§ Exercise data:
(** Lines 53-76: what a process prints before it starts. *)
Definition startup (rank : Z) : list event :=
  (if rank =? 0
   then [Print "How many points to use?"; PointsPerProc points_per_proc]
   else []) ++
  [Interval rank (Partition.start_index0 num_points num_procs rank)
                 (Partition.end_index0 num_points num_procs rank)].

(** Lines 84-86. *)
Definition allocate (garbage : array_name → Z → float) : mem :=
  Mem (malloc (garbage U) (points_per_proc + 2))
      (malloc (garbage U_OLD) (points_per_proc + 2))
      (malloc (garbage F) (points_per_proc + 2)).

(** Lines 89-94. *)
Definition init_point (i : Z) : M mem unit :=
  let x := (dx * of_int i)%float in
  store F i (exp lm x);;
  store U i (alpha + x * (beta - alpha))%float.

(** Lines 89-102. *)
Definition initialize (rank : Z) : M mem unit :=
  for_each (range_incl (start_index rank) (end_index rank)) init_point;;
  when (rank =? 0) (store U (start_index rank - 1) alpha);;
  when (rank =? num_procs - 1) (store U (end_index rank + 1) beta).

(** Lines 108-109. *)
Definition copy_point (i : Z) : M mem unit :=
  v ← load U i; store U_OLD i v.
Definition copy_u : M mem unit :=
  for_each (range_excl 0 (points_per_proc + 2)) copy_point.

(** [MPI_Isend (&a[i], 1, MPI_DOUBLE_PRECISION, dst, t, ...)]. *)
Definition MPI_Isend (a : array_name) (i : Z) (rank dst t : Z) : M mem (list MPI.message) :=
  v ← load a i; mret [MPI.Message rank dst t [v]].

(** [MPI_Recv (&a[i], 1, MPI_DOUBLE_PRECISION, src, t, ...)]. *)
Definition MPI_Recv (net : list MPI.message) (a : array_name) (i : Z)
    (rank src t : Z) : M mem unit :=
  λ m, match MPI.matching net src rank t with
       | Some msg =>
           match MPI.payload msg with
           | v :: _ => store a i v m
           | [] => Ok ((), m)
           end
       | None => Fault (Hang rank src t)
       end.

(** Lines 114-123: the two non-blocking sends. *)
Definition post_sends (rank : Z) : M mem (list MPI.message) :=
  to_left ← (if rank >? 0
             then MPI_Isend U_OLD 0 rank (rank - 1) 1
             else mret []);
  to_right ← (if rank <? num_procs - 1
              then MPI_Isend U_OLD (end_index rank + 1) rank (rank + 1) 2
              else mret []);
  mret (to_left ++ to_right).

(** Lines 126-130: the two blocking receives; a process notes the
    messages it has taken. *)
Definition receive (net : list MPI.message) (rank : Z) : M mem (list (Z * Z)) :=
  from_right ← (if rank <? num_procs - 1
                then MPI_Recv net U_OLD (end_index rank + 1) rank (rank + 1) 1;;
                     mret [(rank + 1, 1)]
                else mret []);
  from_left ← (if rank >? 0
               then MPI_Recv net U_OLD 0 rank (rank - 1) 2;;
                    mret [(rank - 1, 2)]
               else mret []);
  mret (from_right ++ from_left).

(** Lines 114-130 over all processes: the messages posted and, for
    each process, the (source, tag) pairs it received. *)
Definition halo_exchange : M (list mem) (list MPI.message * list (list (Z * Z))) :=
  posted ← on_ranks post_sends 0;
  received ← on_ranks (receive (concat posted)) 0;
  mret (concat posted, received).

(** Lines 136-137. *)
Definition relax_point (i : Z) (du_max_proc : float) : M mem float :=
  left ← load U_OLD (i - 1);
  right ← load U_OLD (i + 1);
  rhs ← load F i;
  store U i (0.5 * (left + right - pow lm dx 2 * rhs))%float;;
  new ← load U i;
  old ← load U_OLD i;
  mret (fmax du_max_proc (fabs (new - old))).

(** The loop of lines 133-138, visiting the points in the given order. *)
Definition apply_jacobi_in (order : list Z) : M mem float :=
  foreach order relax_point 0%float.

§ What you need to do: Above are the records. Print exactly, and only, the lines from the line with "(** Lines 108-109. *)" to the line with "Definition MPI_Isend (a", both inclusive.

§ Answer to this task:
(** Lines 108-109. *)
Definition copy_point (i : Z) : M mem unit :=
  v ← load U i; store U_OLD i v.
Definition copy_u : M mem unit :=
  for_each (range_excl 0 (points_per_proc + 2)) copy_point.

(** [MPI_Isend (&a[i], 1, MPI_DOUBLE_PRECISION, dst, t, ...)]. *)
Definition MPI_Isend (a : array_name) (i : Z) (rank dst t : Z) : M mem (list MPI.message) :=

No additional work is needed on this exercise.